→ Work to complete
If a line comes after the one containing "the two together: the", leave it out; copy every line before it, and that line too, exactly as written, starting from the first line of the entries.

-- Data follows --

(* ===== verification/AuthSpec.v ===== *)
(** * The authentication service: its contract and the sign-in flow

    [LawfulStore] is what the service needs of a store, in terms of the challenges
    that can still be won and the sessions in force.  The service's theorems are
    proved against it; the in-process store satisfies it, and the last theorem puts
    the two together: the code that was mailed signs its reader in. *)

From S2P Require Import Prelude GoStrings Sha256 AuthCore AuthCoreSpec MemoryStore MemoryStoreSpec.
From S2P Require Import MemoryStoreInv MemoryStoreSafety Auth.

#[local] Open Scope Z_scope.
#[local] Opaque verifier Sum256.

(** ** The contract of a store *)

Class LawfulStore (S : Type) `{Store S} := {
  store_inv : S → Prop;
  (** the challenges that can still be won *)
  pending : S → string → option Reservation;
  (** the sessions in force, with their identities *)
  in_session : S → string → option (SessionRecord * Identity);

  law_reserve : ∀ seed ctx r s err s',
    store_inv s → reservation_ID r ≠ "" → store_Reserve seed ctx r s = (err, s') →
    store_inv s' ∧ (err = None → pending s' (reservation_ID r) = Some r);
  law_verify : ∀ seed ctx a s i s',
    store_inv s → attempt_IdentityID a ≠ "" → store_Verify seed ctx a s = (Ok i, s') →
    store_inv s' ∧ identity_Email i = attempt_Email a ∧ pending s' (attempt_ID a) = None
    ∧ in_session s' (session_ID (attempt_Session a))
        = Some (with_identity (attempt_Session a) (identity_ID i), i)
    ∧ ∃ r, pending s (attempt_ID a) = Some r ∧ matches r a = true
        ∧ reservation_IssuedAt r <= attempt_Now a < reservation_ExpiresAt r;
  law_invalidate : ∀ ctx cid s err s',
    store_inv s → store_Invalidate ctx cid s = (err, s') →
    store_inv s' ∧ (err = None → pending s' cid = None)
    ∧ ∀ j, j ≠ cid → pending s' j = pending s j;
  law_authenticate : ∀ (ctx : Context) p s r i,
    ctx 0%nat = None → in_session s (proof_ID p) = Some (r, i) →
    session_Digest r = proof_Digest p → proof_CSRFDigest p = zero_digest →
    session_CreatedAt r <= proof_Now p < session_ExpiresAt r →
    proof_Now p < session_LastSeenAt r + sessionIdleTTL →
    fst (store_AuthenticateSession ctx p s) = Ok i;
}.

(** ** The in-process store is lawful *)

Definition memory_pending (s : MemoryStore) (cid : string) : option Reservation :=
  c ← challenges s !! cid;
  if live c && (failed c <? challengeAttempts) then Some (reservation c) else None.
Definition memory_session (s : MemoryStore) (sid : string) : option (SessionRecord * Identity) :=
  x ← sessions s !! sid; if session_active x then Some (record x, identity x) else None.

Lemma Reserve_installs seed ctx r s s' :
  Reserve seed ctx r s = (None, s') →
  challenges s' !! reservation_ID r = Some {| reservation := r; failed := 0; live := true |}.
Proof.
  unfold Reserve. destruct (ctx 0%nat); [done|]. cbv zeta. destruct (_ || _ || _); [done|].
  destruct (make_room _ _ _ _) as [s1|]; [|done].
  destruct (no_room s1 _ _); [done|]. destruct (no_room s1 _ _); [done|]. intros [= <-].
  cbn. by rewrite lookup_insert_eq.
Qed.

Lemma memory_law_invalidate ctx cid s err s' :
  wf s → Invalidate ctx cid s = (err, s') →
  wf s' ∧ (err = None → memory_pending s' cid = None)
  ∧ ∀ j, j ≠ cid → memory_pending s' j = memory_pending s j.
Proof.
  intros Hwf Hi. assert (Hwf' : wf s') by (pose proof (wf_Invalidate ctx cid s Hwf) as Hw; by rewrite Hi in Hw).
  split; [done|]. revert Hi. unfold Invalidate. destruct (ctx 0%nat); [by intros [= <- <-]|].
  destruct (challenges s !! cid) as [c|] eqn:E; intros [= <- <-]; unfold memory_pending; cbn.
  - rewrite lookup_alter_eq, E. split; [done|]. intros j Hj. by rewrite lookup_alter_ne.
  - by rewrite E.
Qed.

Lemma memory_law_verify seed ctx a s i s' :
  wf s → attempt_IdentityID a ≠ "" → Verify seed ctx a s = (Ok i, s') →
  wf s' ∧ identity_Email i = attempt_Email a ∧ memory_pending s' (attempt_ID a) = None
  ∧ memory_session s' (session_ID (attempt_Session a))
      = Some (with_identity (attempt_Session a) (identity_ID i), i)
  ∧ ∃ r, memory_pending s (attempt_ID a) = Some r ∧ matches r a = true
      ∧ reservation_IssuedAt r <= attempt_Now a < reservation_ExpiresAt r.
Proof.
  intros Hwf Hid Hv. assert (Hwf' : wf s') by (pose proof (wf_Verify seed ctx a s Hid Hwf) as Hw; by rewrite Hv in Hw).
  destruct (Verify_sound _ _ _ _ _ _ Hwf Hv) as (c & Hc & (Hl & Hf & Hw) & Hm & He & _ & _ & Hs & _ & Hch).
  unfold memory_pending, memory_session. rewrite Hch, Hs, lookup_alter_eq, Hc. cbn.
  split_and!; try done. exists (reservation c). rewrite Hl, (proj2 (Z.ltb_lt _ _) Hf). done.
Qed.

#[global] Instance memory_lawful : LawfulStore MemoryStore.
Proof.
  refine {| store_inv := wf; pending := memory_pending; in_session := memory_session |}.
  - intros seed ctx r s err s' Hwf Hid Hr. cbn in Hr.
    pose proof (wf_Reserve seed ctx r s Hid Hwf) as Hw. rewrite Hr in Hw. split; [done|]. intros ->.
    unfold memory_pending. by rewrite (Reserve_installs _ _ _ _ _ Hr).
  - exact memory_law_verify.
  - exact memory_law_invalidate.
  - intros ctx p s r i Hctx Hs Hd Hz Hw Hidle. unfold memory_session in Hs.
    destruct (sessions s !! proof_ID p) as [x|] eqn:E; [|done]. cbn in Hs.
    destruct (session_active x) eqn:Ha; [|done]. injection Hs as <- <-.
    cbn. unfold AuthenticateSession, within, idle_deadline, digest_eqb, Before. rewrite Hctx, E.
    rewrite Ha, Hd, Hz, (proj2 (Z.ltb_ge _ _)), (proj2 (Z.ltb_lt _ _)), (proj2 (Z.ltb_lt _ _)) by lia.
    by rewrite bool_decide_true, bool_decide_true by done.
Defined.

(** ** Requests *)

Lemma newChallenge_id e i k mailbox purpose now c code :
  newChallenge e i k mailbox purpose now = Ok (c, code) → id c ≠ "".
Proof. intros (_ & _ & Hl & _)%newChallenge_ok E. rewrite E in Hl. done. Qed.

Definition sign_in_message (to code : string) : Message :=
  {| To := to; Subject := "Your Fabrin sign-in code"; Text := "Your Fabrin sign-in code is: " +:+ code |}.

-- Data concluded --

→ Response to the exercise
(* ===== verification/AuthSpec.v ===== *)
(** * The authentication service: its contract and the sign-in flow

    [LawfulStore] is what the service needs of a store, in terms of the challenges
    that can still be won and the sessions in force.  The service's theorems are
    proved against it; the in-process store satisfies it, and the last theorem puts
    the two together: the code that was mailed signs its reader in. *)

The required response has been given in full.